Stored data entries
============================================================

Definition log_access (p : Cell) : M unit := λ s,
  Ok ((), {| next_grid := next_grid s; rng := rng s;
             accesses := accesses s ++ [p];
             painted := painted s; moves := moves s |}).

Definition log_paint (p : Cell) : M unit := λ s,
  Ok ((), {| next_grid := next_grid s; rng := rng s; accesses := accesses s;
             painted := painted s ++ [p]; moves := moves s |}).

Definition log_move (src dst : Cell) : M unit := λ s,
  Ok ((), {| next_grid := next_grid s; rng := rng s; accesses := accesses s;
             painted := painted s; moves := moves s ++ [(src, dst)] |}).

(** [for x in l: body(x)] *)
Fixpoint for_ {A} (l : list A) (body : A → M unit) : M unit :=
  match l with
  | [] => mret ()
  | x :: l' => body x ;; for_ l' body
  end.

(** [g[r][c]] *)
Definition load (g : Grid) (r c : Z) : M Z :=
  log_access (r, c) ;;
  lift (row ← getitem g r; getitem row c).

(** [next_grid[r][c] = v]: the row object is fetched and updated in
    place.  Rows are distinct objects ([generate_grid] appends a new list
    per row), so no other row changes. *)
Definition store_next (r c v : Z) : M unit :=
  log_access (r, c) ;;
  g ← get_next_grid;
  row ← lift (getitem g r);
  row' ← lift (setitem row c v);
  g' ← lift (setitem g r row');
  set_next_grid g'.

(** [choice((a, b))] *)
Definition choice {A} (opts : A * A) : M A :=
  b ← sample pick2;
  mret (if b : bool then opts.2 else opts.1).

Definition generate_grid : Grid :=
  foldl (λ grid _, grid ++ [replicate (Z.to_nat SIZE) 0]) [] (range SIZE).

Definition within_rows (row : Z) : bool := (0 <=? row) && (row <=? SIZE - 1).

Definition within_cols (cols : Z) : bool := (0 <=? cols) && (cols <=? SIZE - 1).

Definition handle_drag (mouse : Mouse) : M unit :=
  let '(mx, my) := get_pos mouse in
  mxr ← lift (floordiv mx CELL_SIZE);
  myc ← lift (floordiv my CELL_SIZE);
  let extent := RADIUS `div` 2 in
  for_ (range extent) (λ row,
    for_ (range extent) (λ column,
      b ← sample uniform_below;
      if b : bool then
        let r := mxr + row in
        let c := myc + column in
        if within_cols c && within_rows r then
          store_next c r 1 ;; log_paint (c, r)
        else mret ()
      else mret ())).

(** Body of the double loop of [update_grid] for one cell of [self.grid]. *)
Definition visit (grid : Grid) (row col : Z) : M unit :=
  cell ← load grid row col;
  let below := row + 1 in
  if negb (cell =? 1) then mret ()
  else
    free_below ← (if within_rows below
                  then v ← load grid below col; mret (v =? 0)
                  else mret false);
    if free_below : bool then
      store_next below col 1 ;; log_move (row, col) (below, col)
    else
      dir ← choice (-1, 1);
      let new_col := col + dir in
      free_side ← (if within_cols new_col && within_rows below
                   then v ← load grid below new_col; mret (v =? 0)
                   else mret false);
      if free_side : bool then
        store_next below new_col 1 ;; log_move (row, col) (below, new_col)
      else
        store_next row col cell ;; log_move (row, col) (row, col).

Definition update_grid (grid : Grid) (mouse : Mouse) : M unit :=
  set_next_grid generate_grid ;;
  (if negb (MOUSEBUTTONDOWN =? 0) then
     if get_pressed0 mouse then handle_drag mouse else mret ()
   else mret ()) ;;
  for_ (range SIZE) (λ row,
    for_ (range SIZE) (λ col, visit grid row col)).

(** One tick started with generator state [r]; on success the final
    [next_grid] is what [update_grid] assigns to [self.grid]. *)
Definition start (r : R) : Tick :=
  {| next_grid := []; rng := r; accesses := []; painted := []; moves := [] |}.

Definition tick (grid : Grid) (mouse : Mouse) (r : R) : Result Tick :=
  match update_grid grid mouse (start r) with
  | Ok (_, s) => Ok s
  | Raise e => Raise e
  end.

(** [n] consecutive ticks without paint input. *)
Fixpoint ticks (n : nat) (grid : Grid) (r : R) : Result (Grid * R) :=
  match n with
  | O => Ok (grid, r)
  | S n' => s ← tick grid no_paint r; ticks n' (next_grid s) (rng s)
  end.

End Engine.

Arguments Tick : clear implicits.
Arguments M : clear implicits.


(** ** Vocabulary used to state the properties *)

Section Vocabulary.
Variable SIZE : Z.
Context {R : Type} `{Random R}.

(** An index the grid really has. *)
Definition in_range (i : Z) : Prop := 0 ≤ i ≤ SIZE - 1.

Definition in_grid (p : Cell) : Prop := in_range p.1 ∧ in_range p.2.

(** A [SIZE] by [SIZE] list of lists. *)
Definition wf_grid (g : Grid) : Prop :=
  length g = Z.to_nat SIZE ∧ Forall (λ row, length row = Z.to_nat SIZE) g.

(** Every cell holds 0 or 1. *)
Definition binary (g : Grid) : Prop :=
  Forall (Forall (λ v, v = EMPTY ∨ v = SAND)) g.

(** Content of the cell at a position of the grid (0 outside it). *)
Definition cell (g : Grid) (p : Cell) : Z :=
  default 0 (row ← g !! Z.to_nat p.1; row !! Z.to_nat p.2).

(** The grid with one cell replaced. *)
Definition put (v : Z) (g : Grid) (p : Cell) : Grid :=
  alter (λ row, <[Z.to_nat p.2 := v]> row) (Z.to_nat p.1) g.

(** Cells in the order in which the double loop visits them. *)
Definition scan : list Cell :=
  row ← range SIZE; col ← range SIZE; [(row, col)].

(** The cell below [src] is in the grid and empty. *)
Definition can_fall (g : Grid) (src : Cell) : bool :=
  within_rows SIZE (src.1 + 1) && (cell g (src.1 + 1, src.2) =? 0).

(** Where the rule sends the particle of cell [src] when the lateral
    direction drawn is [dir]. *)
Definition destination (g : Grid) (src : Cell) (dir : Z) : Cell :=
  if can_fall g src then (src.1 + 1, src.2)
  else if within_cols SIZE (src.2 + dir) && within_rows SIZE (src.1 + 1)
          && (cell g (src.1 + 1, src.2 + dir) =? 0)
  then (src.1 + 1, src.2 + dir)
  else src.

(** Direction [choice((-1, 1))] returns in generator state [r]. *)
Definition lateral (r : R) : Z := if (pick2 r).1 then 1 else -1.

(** Source and destination of every particle met while visiting
    [cells] in order, with the generator state left at the end: a
    particle that can fall straight draws nothing. *)
Fixpoint project (g : Grid) (cells : list Cell) (r : R)
  : list (Cell * Cell) * R :=
  match cells with
  | [] => ([], r)
  | src :: rest =>
      if cell g src =? 1 then
        let r' := if can_fall g src then r else (pick2 r).2 in
        let '(mv, r'') := project g rest r' in
        ((src, destination g src (lateral r)) :: mv, r'')
      else project g rest r
  end.

(** A cell a particle cannot enter: outside the grid, or not empty. *)
Definition blocked (g : Grid) (p : Cell) : Prop :=
  ¬ in_grid p ∨ cell g p ≠ EMPTY.

(** Candidate cells of the brush in the order the loops of
    [handle_drag] produce them, as (row, column) of the grid. *)
Definition brush (RADIUS : Z) (mouse : Mouse) : list Cell :=
  let mxr := (get_pos mouse).1 `div` CELL_SIZE SIZE in
  let myc := (get_pos mouse).2 `div` CELL_SIZE SIZE in
  row ← range (RADIUS `div` 2); column ← range (RADIUS `div` 2);
  [(myc + column, mxr + row)].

============================================================

WHAT YOU NEED TO DO: What is asked for is an exact copy of the lines above from the one containing "Definition in_range (i" through the one containing "if can_fall g src then (src.1 + 1, src.2)", and only those.

EXERCISE RESPONSE:
Definition in_range (i : Z) : Prop := 0 ≤ i ≤ SIZE - 1.

Definition in_grid (p : Cell) : Prop := in_range p.1 ∧ in_range p.2.

(** A [SIZE] by [SIZE] list of lists. *)
Definition wf_grid (g : Grid) : Prop :=
  length g = Z.to_nat SIZE ∧ Forall (λ row, length row = Z.to_nat SIZE) g.

(** Every cell holds 0 or 1. *)
Definition binary (g : Grid) : Prop :=
  Forall (Forall (λ v, v = EMPTY ∨ v = SAND)) g.

(** Content of the cell at a position of the grid (0 outside it). *)
Definition cell (g : Grid) (p : Cell) : Z :=
  default 0 (row ← g !! Z.to_nat p.1; row !! Z.to_nat p.2).

(** The grid with one cell replaced. *)
Definition put (v : Z) (g : Grid) (p : Cell) : Grid :=
  alter (λ row, <[Z.to_nat p.2 := v]> row) (Z.to_nat p.1) g.

(** Cells in the order in which the double loop visits them. *)
Definition scan : list Cell :=
  row ← range SIZE; col ← range SIZE; [(row, col)].

(** The cell below [src] is in the grid and empty. *)
Definition can_fall (g : Grid) (src : Cell) : bool :=
  within_rows SIZE (src.1 + 1) && (cell g (src.1 + 1, src.2) =? 0).

(** Where the rule sends the particle of cell [src] when the lateral
    direction drawn is [dir]. *)
Definition destination (g : Grid) (src : Cell) (dir : Z) : Cell :=
  if can_fall g src then (src.1 + 1, src.2)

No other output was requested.